_WHAT IS REQUIRED_
From the entries, return every line where the string "articles" shows up.

_MATERIAL FOR THIS TASK_
(** C1, counterexample: a run with a command is stopped right after the
    backup rename (its thirteenth event); the vendor directory is then
    missing from its path and sits at the backup path. *)
Lemma stopped_after_backup_leaves_backup :
  let C := Scenario.collaborators [Scenario.v2] true true in
  let stopped : FS := {[ Scenario.origvendor := Scenario.tree ]} in
  @RunGTA C (Scenario.flags "go test") [Scenario.foo] Scenario.disk = Returns Scenario.checked_result
  ∧ Scenario.disk !! Scenario.vendor = Some Scenario.tree
  ∧ (w_log (r_w Scenario.checked_result)).*1 !! 12
    = Some (EvRename Scenario.vendor Scenario.origvendor None)
  ∧ states_of Scenario.disk Scenario.checked_result !! 13 = Some stopped
  ∧ stopped !! Scenario.vendor = None
  ∧ stopped !! Scenario.origvendor = Some Scenario.tree.
Proof. intros C stopped. split_and!; vm_compute; reflexivity. Qed.
(** C8: for a configuration file that parses as an array, [readConfigFile]
    returns one entry per element, in the order of the file; the
    [repository] of each is the resolved repository, and its other
    properties are those of the element of the file, with the same values
    and in the same order.  For an element that is an object this is spelled
    out on its list of properties: without a [repository] of its own the
    entry is that list followed by [repository]; with one, it is that list
    with the value of [repository] replaced where it stands.  An element that
    is [null], a boolean or a number gives an entry with [repository]
    alone. *)
Theorem C8_readConfigFile_attaches_repository :
  forall this text articleConfigFiles,
    readFileSync (config (options (configuration this))) = Some text ->
    JSON_parse text = Some (JArray articleConfigFiles) ->
    exists articles,
      readConfigFile this = Normal articles /\
      List.length articles = List.length articleConfigFiles /\
      forall i entry,
        nth_error articleConfigFiles i = Some entry ->
        exists conf,
          nth_error articles i = Some conf /\
          getOwn (str "repository") conf
          = Some (repositoryValue (repository (configuration this))) /\
          (forall key,
              key <> str "repository" ->
              getOwn key conf = getOwn key (ownEnumerableProperties entry)) /\
          filter (fun k => negb (jsstring_eqb k (str "repository")))
                 (map fst conf)
          = filter (fun k => negb (jsstring_eqb k (str "repository")))
                   (map fst (ownEnumerableProperties entry)) /\
          (forall props,
              entry = JObject props ->
              (forall key,
                  key <> str "repository" ->
                  getOwn key conf = getOwn key props) /\
              filter (fun k => negb (jsstring_eqb k (str "repository")))
                     (map fst conf)
              = filter (fun k => negb (jsstring_eqb k (str "repository")))
                       (map fst props) /\
              (getOwn (str "repository") props = None ->
               conf
               = props
                 ++ [(str "repository",
                      repositoryValue (repository (configuration this)))]) /\
              (forall before old after,
                  props = before ++ (str "repository", old) :: after ->
                  getOwn (str "repository") before = None ->
                  conf
                  = before
                    ++ (str "repository",
                        repositoryValue (repository (configuration this)))
                    :: after)) /\
          (entry = JNull \/ (exists b, entry = JBool b) \/
           (exists x, entry = JNumber x) ->
           conf = [(str "repository",
                    repositoryValue (repository (configuration this)))]).
Proof.
  intros this text articleConfigFiles Hfile Hparse.
  unfold readConfigFile, getConfigPath. rewrite Hfile, Hparse.
  eexists. split; [reflexivity|]. split; [apply length_map|].
  intros i entry Hi.
  exists (withRepository (repository (configuration this)) entry).
  split; [apply map_nth_error; exact Hi|].
  unfold withRepository. split; [apply getOwn_defineOwn_same|].
  split; [intros key Hkey; apply getOwn_defineOwn_other; exact Hkey|].
  split; [apply names_defineOwn|].
  split.
  - intros props ->. cbn [ownEnumerableProperties].
    split; [intros key Hkey; apply getOwn_defineOwn_other; exact Hkey|].
    split; [apply names_defineOwn|].
    split; [apply defineOwn_absent|].
    intros before old after -> Hbefore.
    apply defineOwn_present. exact Hbefore.
  - intros [-> | [(b & ->) | (x & ->)]]; reflexivity.
Qed.
Lemma FindByEmail_Err (email : string) (db db' : gorm.DB) (err : error) :
  repository.FindByEmail email db = (Err err, db') ->
  errors.Is err gorm.ErrRecordNotFound = false /\
  gorm.users db' = gorm.users db /\
  (gorm.next_fault db = (None, db') ->
   err = errorString "repository.FindByEmail" "user not found" /\
   forall k u, gorm.users db !! k = Some u -> models.Email u = email ->
               models.DeletedAt u <> None).
Proof.
  unfold repository.FindByEmail.
  destruct (gorm.First _ db) as [[u|e] db1] eqn:HF; [discriminate |].
  pose proof (First_users _ _ _ _ HF) as Hu.
  apply First_Err in HF as [Hf | (Hf & -> & Hno)].
  - destruct (errors.Is e gorm.ErrRecordNotFound) eqn:Hi; intros [= <- <-].
    + split; [reflexivity | split; [assumption |]].
      intros Hf'. rewrite Hf in Hf'. discriminate.
    + split; [assumption | split; [assumption |]].
      intros Hf'. rewrite Hf in Hf'. discriminate.
  - cbn. intros [= <- <-]. split; [reflexivity | split; [assumption |]].
    intros _. split; [reflexivity |].
    intros k u Hk Hid. apply (Hno k u Hk). by apply String.eqb_eq.
Qed.

(** X8.  On a table that holds its rows under their primary keys,
    [FindByID] gives a user exactly when the statement does not fail and
    the row with that key is there and not deleted, and the user is that
    row. *)
Theorem FindByID_keyed (id : N) (db db' : gorm.DB) (u : models.User) :
  keyed db ->
  repository.FindByID id db = (Ok u, db') <->
  gorm.next_fault db = (None, db') /\
  gorm.users db !! id = Some u /\
  models.DeletedAt u = None.
Proof.
  intros Hkeyed. split.
  - intros Hfind. split.
    + unfold repository.FindByID in Hfind.
      destruct (gorm.First _ db) as [[u'|e] db1] eqn:HF.
      * injection Hfind as <- <-. by apply First_Ok_fault in HF.
      * destruct (errors.Is _ _); discriminate.
    + apply FindByID_Ok in Hfind as (_ & k & Hk & Hid & Hd).
      apply Hkeyed in Hk as Hid'. rewrite Hid in Hid'. subst k. auto.
  - intros (Hf & Hk & Hd). by apply FindByID_live.
Qed.


Lemma FindByID_none (id : N) (db : gorm.DB) :
  (forall k u, gorm.users db !! k = Some u -> models.DeletedAt u = None ->
               models.ID u <> id) ->
  exists err db', repository.FindByID id db = (Err err, db').
Proof.
  intros Hno. unfold repository.FindByID.
  destruct (First_none (fun u => (models.ID u =? id)%N) db) as (e & db' & Hf).
  { intros k u Hk Hd. apply N.eqb_neq. eauto. }
  rewrite Hf. destruct (errors.Is _ _); eauto.
Qed.

(** The rows after [Delete]: each row of the table, marked when it has the
    ID and is not deleted. *)
Definition marked (id : N) (now : time.Time) (u : models.User) : models.User :=
  if (models.ID u =? id)%N && bool_decide (models.DeletedAt u = None)
  then gorm.with_DeletedAt (Some now) u else u.

Lemma Delete_rows (id : N) (now : time.Time) (db db' : gorm.DB) :
  repository.Delete id now db = (None, db') ->
  gorm.users db' = marked id now <$> gorm.users db.
Proof.
  unfold repository.Delete, gorm.Delete.
  destruct (gorm.next_fault db) as [[e|] db1] eqn:Hf; [discriminate |].
  pose proof (next_fault_users _ _ _ Hf) as Hu.
  intros [= <-]. cbn [gorm.users]. by rewrite Hu.
Qed.

Lemma marked_cases (id : N) (now : time.Time) (u : models.User) :
  (models.ID u = id /\ models.DeletedAt u = None /\
   marked id now u = gorm.with_DeletedAt (Some now) u) \/
  ((models.ID u <> id \/ models.DeletedAt u <> None) /\ marked id now u = u).
Proof.
  unfold marked.
  destruct (N.eqb_spec (models.ID u) id) as [Hid|Hid];
    destruct (bool_decide_reflect (models.DeletedAt u = None)) as [Hd|Hd];
    cbn [andb]; auto.
Qed.

(** A row with the ID is deleted after [Delete]. *)
Lemma marked_gone (id : N) (now : time.Time) (u : models.User) :
  models.ID (marked id now u) = id -> models.DeletedAt (marked id now u) <> None.
Proof.
  destruct (marked_cases id now u) as [(Hid & Hd & ->)|([Hid|Hd] & ->)];
    [discriminate | contradiction | auto].
Qed.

_SOLUTION FOR THIS EXERCISE_
    exists articles,
      readConfigFile this = Normal articles /\
      List.length articles = List.length articleConfigFiles /\
          nth_error articles i = Some conf /\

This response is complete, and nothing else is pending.